Around this time last year I was stressed, and my skin truly bore the signs of the emotional unease that comes with graduating, searching for a job, and moving all at once. The added stress of trying to deal with my irritated skin consumed my life until I wandered into Deciem.
Deciem, the cosmetics brand better known as “The Abnormal Beauty Company,” has been touted as revolutionary for its highly affordable and ridiculously effective skincare line, “The Ordinary” — even Kim Kardashian uses the products. I stocked up on The Ordinary and within days my skin changed. Within months my skin was better than it had been in years. The stuff works.
For months, I swore by Deciem. I recommended it to everyone, including my mom (and you know you’re not supposed to recommend stuff to your mom unless you’re 100% certain it’s worth it). I exclusively used the company’s products, and soon my morning and bedtime rituals revolved around cleansers and serums. Everytime I found myself near a Deciem store I couldn’t help but walk in and buy something new.
The brand’s ethos was also extremely attractive to me. The idea behind The Ordinary is that people shouldn’t be paying an arm and a leg for good skin just because giant corporations want to make a buck. The fact of the matter is that skincare products aren’t expensive to produce, but the average markup on them is nearly 80%. That’s right, you’re paying 80% more for your moisturiser than it costs to produce. The Ordinary was made to combat that. Affordable skincare for all!
The brand sucked me in. I was hooked. That is until earlier this year when Deciem’s Instagram got really weird.
In late January, Deciem’s CEO, Brandon Truaxe, announced that he had fired the company’s social media team and would personally be taking over the accounts. What followed was a video of himself (these videos have become a regular occurrence over the past few months) saying that he was cancelling all marketing plans because “marketing is simply a way to try to convince people to buy what they don’t want or don’t need.”
Then came a roller coaster ride of weird posts and hateful comments to customers.
In February, Brandon announced that he would be changing his title from ‘CEO’ to ‘worker’ because “responsible people don’t need CEOs.” Soon after, he fired his co-CEO, Nicola Kilner (she told a bit of her story in an interview with Elle) and started almost exclusively posting pictures and videos of his travels on the brand’s Instagram. The majority of these posts are closeup videos of his face as he rants about incomprehensible things. Customers were annoyed and confused by the change in content and they made that known in the comments. Brandon didn’t like that. You can see some of his replies to customers below.
In conjunction with these hateful comments, Brandon has posted several videos imploring his followers to call 911 on his behalf. Calling 911 for no reason is a crime, which explains why all of these posts were quickly deleted.
Being weird is one thing — Deciem is “The ABNORMAL Beauty Company” after all — but for a company that prides itself on peacefulness, (their Instagram bio reads, “We are a peaceful team”) hate and crime are more than a little off-brand.

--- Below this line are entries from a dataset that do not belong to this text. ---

Lemma history_ok_snoc d h o :
  history_ok d h ->
  LO_Sequence o = incr_u64 (u64_length h) -> LB_DispatchID (LO_Binding o) = d ->
  LO_HostSequence o <> 0 -> observation_state_ok (LO_State o) = true ->
  (forall l, list.last h = Some l -> LO_HostSequence l < LO_HostSequence o
     /\ LO_SourceTime l <= LO_SourceTime o /\ lifecycleTerminal (LO_State l) = false) ->
  history_ok d (h ++ [o]).
Proof.
  intros [He Ho] Hs Hd Hh Hst Hl. split.
  - intros i x [[_ H] | [-> <-]]%lookup_snoc_Some; [by apply He | done].
  - intros i x y [[Hi Hx] | [Hi _]]%lookup_snoc_Some [[Hj Hy] | [Hj <-]]%lookup_snoc_Some;
      [by eapply Ho | | lia | lia].
    apply Hl. rewrite last_lookup. by rewrite <- Hj.
Qed.

Lemma out_of_order_false req h :
  out_of_order req h = false ->
  forall l, list.last h = Some l -> LO_HostSequence l < OL_HostSequence req
    /\ LO_SourceTime l <= OL_SourceTime req /\ lifecycleTerminal (LO_State l) = false.
Proof. unfold out_of_order. intros H l Hl. rewrite Hl in H. by bool_facts. Qed.

(** [lifecycle_le s s']: observations are only appended, a cancellation keeps
    its binding and origin, and configured policy revisions and receipts stay. *)
Record lifecycle_le (s s' : state) : Prop := {
  lle_history d : history s d `prefix_of` history s' d;
  lle_cancellation d c : mget (cancellations s) d = Some c -> exists c',
    mget (cancellations s') d = Some c' /\ LC_Binding c' = LC_Binding c
    /\ LC_OperationKey c' = LC_OperationKey c /\ LC_Channel c' = LC_Channel c
    /\ LC_PolicyRevision c' = LC_PolicyRevision c /\ LC_RequestedBy c' = LC_RequestedBy c
    /\ LC_RequestedAt c' = LC_RequestedAt c;
  lle_receipt k r : mget (LifecycleOperations (st_Lifecycle s)) k = Some r ->
    mget (LifecycleOperations (st_Lifecycle s')) k = Some r;
  lle_policy p v q :
    default ∅ (mget (LifecyclePolicyHistory (st_Lifecycle s)) p) !! v = Some q ->
    default ∅ (mget (LifecyclePolicyHistory (st_Lifecycle s')) p) !! v = Some q
}.

#[export] Instance lifecycle_le_preorder : PreOrder lifecycle_le.
Proof.
  split.
  - intros s. split; [intros d; reflexivity | intros d c H; by exists c | done | done].
  - intros s1 s2 s3 [A1 A2 A3 A4] [B1 B2 B3 B4]. split; [| | auto | auto].
    + intros d. etrans; [apply A1 | apply B1].
    + intros d c (c2 & H2 & E)%A2. destruct (B2 _ _ H2) as (c3 & H3 & F). exists c3.
      destruct_and?. split_and!; congruence.
Qed.

Lemma lifecycle_le_same s s' : st_Lifecycle s' = st_Lifecycle s -> lifecycle_le s s'.
Proof.
  intros E. unfold history, observations, cancellations.
  split; unfold history, observations, cancellations; rewrite ?E; try done.
  intros d c H. by exists c.
Qed.

Lemma put_observations_history s d h key r s' d' :
  put_observations s d h key r = Ok s' ->
  history s' d' = if decide (d = d') then h else history s d'.
Proof.
  intros (obs & ops & Hm & _ & ->)%put_observations_ok. unfold history, observations in *. simpl.
  rewrite (mget_mset _ _ _ _ _ Hm). by case_decide.
Qed.

Lemma observed_le e req digest i s o s' :
  mget (LifecycleOperations (st_Lifecycle s)) (OL_OperationKey req) = None ->
  observed e req digest i s o s' -> lifecycle_le s s'.
Proof.
  intros Hn [_ _ _ _ _ _ _ Hst]. split.
  - intros d. rewrite (put_observations_history _ _ _ _ _ _ _ Hst).
    case_decide as E; [subst d; by apply prefix_app_r | reflexivity].
  - apply put_observations_ok in Hst as (obs & ops & _ & _ & ->). intros d c H. by exists c.
  - apply put_observations_ok in Hst as (obs & ops & _ & Ho & ->). intros k r Hk. simpl.
    by rewrite (mget_mset_ne _ _ _ _ _ Ho) by congruence.
  - apply put_observations_ok in Hst as (obs & ops & _ & _ & ->). done.
Qed.

Lemma observed_histories e req digest i s o s' :
  histories_ok s -> observed e req digest i s o s' -> histories_ok s'.
Proof.
  intros Hok [Hb _ _ (_ & _ & _ & Hs) [_ Hh] Ho Hr Hst] d.
  pose proof (out_of_order_false _ _ Ho) as Hord.
  rewrite (put_observations_history _ _ _ _ _ _ _ Hst). case_decide as E; [subst d | apply Hok].
  apply history_ok_snoc; rewrite ?Hr; try done.
  simpl. by rewrite <- Hb.
Qed.

Lemma put_cancellation_le s d c key r s' :
  (forall old, mget (cancellations s) d = Some old -> LC_Binding c = LC_Binding old
    /\ LC_OperationKey c = LC_OperationKey old /\ LC_Channel c = LC_Channel old
    /\ LC_PolicyRevision c = LC_PolicyRevision old /\ LC_RequestedBy c = LC_RequestedBy old
    /\ LC_RequestedAt c = LC_RequestedAt old) ->
  mget (LifecycleOperations (st_Lifecycle s)) key = None ->
  put_cancellation s d c key r = Ok s' -> lifecycle_le s s'.
Proof.
  intros Hc Hn (cs & ops & Hm & Ho & ->)%put_cancellation_ok. split; [intros ?; reflexivity | | | done].
  - intros d' old Hd. unfold cancellations at 1. simpl. rewrite (mget_mset _ _ _ _ _ Hm).
    case_decide as E; [subst d'; exists c; split; [done | auto] | by exists old].
  - intros k q Hk. simpl. by rewrite (mget_mset_ne _ _ _ _ _ Ho) by congruence.
Qed.

Lemma cancelled_le e controller req digest i s x s' :
  mget (LifecycleOperations (st_Lifecycle s)) (CL_OperationKey req) = None ->
  cancelled e controller req digest i s x s' -> lifecycle_le s s'.
Proof.
  intros Hn [_ Hf _ _ Hst]. eapply put_cancellation_le; [| exact Hn | exact Hst].
  intros old Ho. congruence.
Qed.

Lemma acknowledged_le e req digest i s c s' :
  mget (LifecycleOperations (st_Lifecycle s)) (AC_OperationKey req) = None ->
  acknowledged e req digest i s c s' -> lifecycle_le s s'.
Proof.
  intros Hn [_ (old & Ho & _ & _ & _ & ->) _ Hst].
  eapply put_cancellation_le; [| exact Hn | exact Hst].
  intros old' Ho'. rewrite Ho in Ho'. injection Ho' as <-. done.
Qed.

Lemma ConfigureLifecycle_ok owner p s x s' :
  ConfigureLifecycle owner p s = Ok (x, s') ->
  not_owner s owner = false /\ lifecycle_policy_ok p = true
  /\ (s' = s \/ exists h c, mset (LifecyclePolicyHistory (st_Lifecycle s)) (LP_ProjectID p)
        (<[LP_Revision p := p]> (default ∅ (mget (LifecyclePolicyHistory (st_Lifecycle s)) (LP_ProjectID p))))
        = Ok h
      /\ mset (LifecyclePolicies (st_Lifecycle s)) (LP_ProjectID p) p = Ok c
      /\ default ∅ (mget (LifecyclePolicyHistory (st_Lifecycle s)) (LP_ProjectID p)) !! LP_Revision p = None
      /\ s' = s <| st_Lifecycle := (st_Lifecycle s) <| LifecyclePolicyHistory := h |>
                    <| LifecyclePolicies := c |> |>).
Proof.
  unfold ConfigureLifecycle. intros H.
  apply bind_ok in H as (? & Hg%deny_if_ok & H). apply bind_ok in H as (? & Hs%deny_if_ok & H).
  bool_facts. split_and!; [done.. |].
  destruct (_ !! LP_Revision p) as [old |] eqn:E; inv_ok; simplify_eq; [by left |].
  right. eauto 10.
Qed.

Lemma ConfigureLifecycle_le owner p s x s' :
  ConfigureLifecycle owner p s = Ok (x, s') -> lifecycle_le s s'.
Proof.
  intros (_ & _ & [-> | (h & c & Hm & _ & Hn & ->)])%ConfigureLifecycle_ok; [done |].
  split; [intros ?; reflexivity | | done |].
  - intros d q H. by exists q.
  - intros pr v q Hq. simpl. rewrite (mget_mset _ _ _ _ _ Hm). case_decide as E; [| done].
    subst pr. simpl. rewrite lookup_insert_ne; [done |].
    intros E. rewrite E in Hn. congruence.
Qed.

(** ** Properties *)

(** a lifecycle observation is accepted only from the dispatch's own
    bridge, about the exact current binding, under the configured source, and
    as the next entry of the history; what it appends keeps the history
    numbered, in host order and closed by its first terminal state, and no
    other dispatch's history changes. *)
Theorem ObserveLifecycle_history e token bridge req s o s' :
  histories_ok s -> ObserveLifecycle e token bridge req s = Ok (o, s') ->
  histories_ok s' /\ lifecycle_le s s'
  /\ exists i, mget (intents s) (LB_DispatchID (OL_Binding req)) = Some i
     /\ bridge = DI_BridgeSessionID i
     /\ (exists r, authenticate s token bridge (now e 0) = Ok r /\ "dispatch.observe"%string ∈ r_Actions r)
     /\ (mget (LifecycleOperations (st_Lifecycle s)) (OL_OperationKey req) = None ->
           lifecycleBinding i = OL_Binding req
           /\ OL_ExpectedSequence req = u64_length (history s (DI_DispatchID i))
           /\ history s' (DI_DispatchID i) = history s (DI_DispatchID i) ++ [o]
           /\ LO_State o = OL_State req /\ LO_Binding o = OL_Binding req
           /\ lifecycleDispatchEligible s (DI_DispatchID i) = true
           /\ (forall d, d <> DI_DispatchID i -> history s' d = history s d)).
Proof.
  intros Hok (i & (_ & Hi & _)%named_intent_ok & Hb & [r (Hr & Ha & _)%dispatchActor_ok] & _ & H)%ObserveLifecycle_ok.
  assert (histories_ok s' /\ lifecycle_le s s') as [? ?].
  { destruct H as [(old & _ & _ & _ & ->) | [Hn Hobs]]; [done |].
    split; [by eapply observed_histories | by eapply observed_le]. }
  split_and!; [done.. |]. exists i. split_and!; [done | done | by exists r |].
  intros Hn. destruct H as [(old & ? & _) | [_ [Hbi _ _ _ [Hseq _] Hord Hres Hst]]]; [congruence |].
  split_and!; try done.
  - rewrite (put_observations_history _ _ _ _ _ _ _ Hst). by rewrite decide_True.
  - by rewrite Hres.
  - by rewrite Hres.
  - unfold lifecycleDispatchEligible. destruct (list.last _) as [l |] eqn:El; [| done].
    by destruct (out_of_order_false _ _ Hord _ El) as (_ & _ & ->).
  - intros d Hd. rewrite (put_observations_history _ _ _ _ _ _ _ Hst). by rewrite decide_False.
Qed.

(** a cancellation withdraws before it permits: the host action is only
    authorised by the transaction that first records the dispatch's
    cancellation, and in the state that transaction persists the worker and
    every session below it have lost the task, while every lease and
    reservation is still held. *)
Theorem CancelLifecycle_withdraws e token controller req s x s' child :
  CancelLifecycle e token controller req s = Ok (x, s') ->
  LCR_HostActionAuthorized x = true ->
  exists i, mget (intents s) (LB_DispatchID (CL_Binding req)) = Some i
  /\ controller = DI_ControllerSessionID i /\ DI_HostAgentID i <> ""%string
  /\ mget (cancellations s) (DI_DispatchID i) = None
  /\ (DI_WorkerSessionID i <> ""%string -> rtc (up s') child (DI_WorkerSessionID i) ->
        workerTaskWithdrawn s' child (Lease_TaskID (DR_Reservation (DI_Reservation i))) = true)
  /\ Leases s' = Leases s /\ dispatches s' = dispatches s /\ Sessions s' = Sessions s.
Proof.
  intros (i & (_ & Hi & _)%named_intent_ok & Hc & _ & _ & H)%CancelLifecycle_ok Hauth.
  destruct H as [(old & c & _ & _ & _ & -> & _) | [_ [Hb Hf (p & _ & _ & Hx) _ Hst]]]; [done |].
  exists i. apply put_cancellation_ok in Hst as (cs & ops & Hm & _ & ->).
  split_and!; try done.
  - intros E. rewrite Hx in Hauth. simpl in Hauth. unfold cancellation_permit in Hauth.
    rewrite E in Hauth. simpl in Hauth. by case_match.
  - intros Hne Hup. apply workerTaskWithdrawn_true.
    eapply withdrawn_cancellation; [by eapply mget_mset_eq | | |]; rewrite Hx; simpl;
      rewrite <- Hb; done.
Qed.

(** the host is authorised to act at most once per dispatch: once a
    dispatch has a cancellation, in every later state a cancel request for its
    binding either fails or replays a receipt without authorising anything and
    without changing the state. *)
Theorem CancelLifecycle_once s later e token controller req i c x s' :
  mget (intents later) (LB_DispatchID (CL_Binding req)) = Some i ->
  mget (cancellations s) (DI_DispatchID i) = Some c -> lifecycle_le s later ->
  CancelLifecycle e token controller req later = Ok (x, s') ->
  LCR_HostActionAuthorized x = false /\ s' = later.
Proof.
  intros Hi Hc Hle (i' & (_ & Hi' & _)%named_intent_ok & _ & _ & _ & H)%CancelLifecycle_ok.
  rewrite Hi in Hi'. injection Hi' as <-.
  destruct H as [(old & c' & _ & _ & _ & -> & ->) | [_ [_ Hf _ _ _]]]; [done |].
  destruct (lle_cancellation _ _ Hle _ _ Hc) as (c' & Hc' & _). congruence.
Qed.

Brand personality is important. Customers find brands with standout personalities more likeable and relatable because they feel human as opposed to corporate. But brands can have personality without being rude. Brands can have personality while still providing customers with relevant product information. And brands can have personality while still being professional.
Deciem has recently been missing the mark on all of these things.
There’s no doubt that running a high-growth startup is difficult and stressful. Deciem reportedly sells $300 million worth of product each year, and that’s increasing. But perhaps then Brandon shouldn’t be the public face of his company — he has more important things to worry about. And there’s a cautionary tale to be told about valuing your personal brand over your company’s brand when you’re trying to grow. NastyGal (a company that was also doing $300 million in annual revenue) and its founder, Sophia Amoruso, are a great example.
Stress induced or not, I think Deciem has gone too far. So after almost a year of swearing by the brand, which truly did change my skin for the better, I’ve vowed to no longer buy or recommend its products because (contrary to what the company’s CEO seems to believe) marketing really does matter.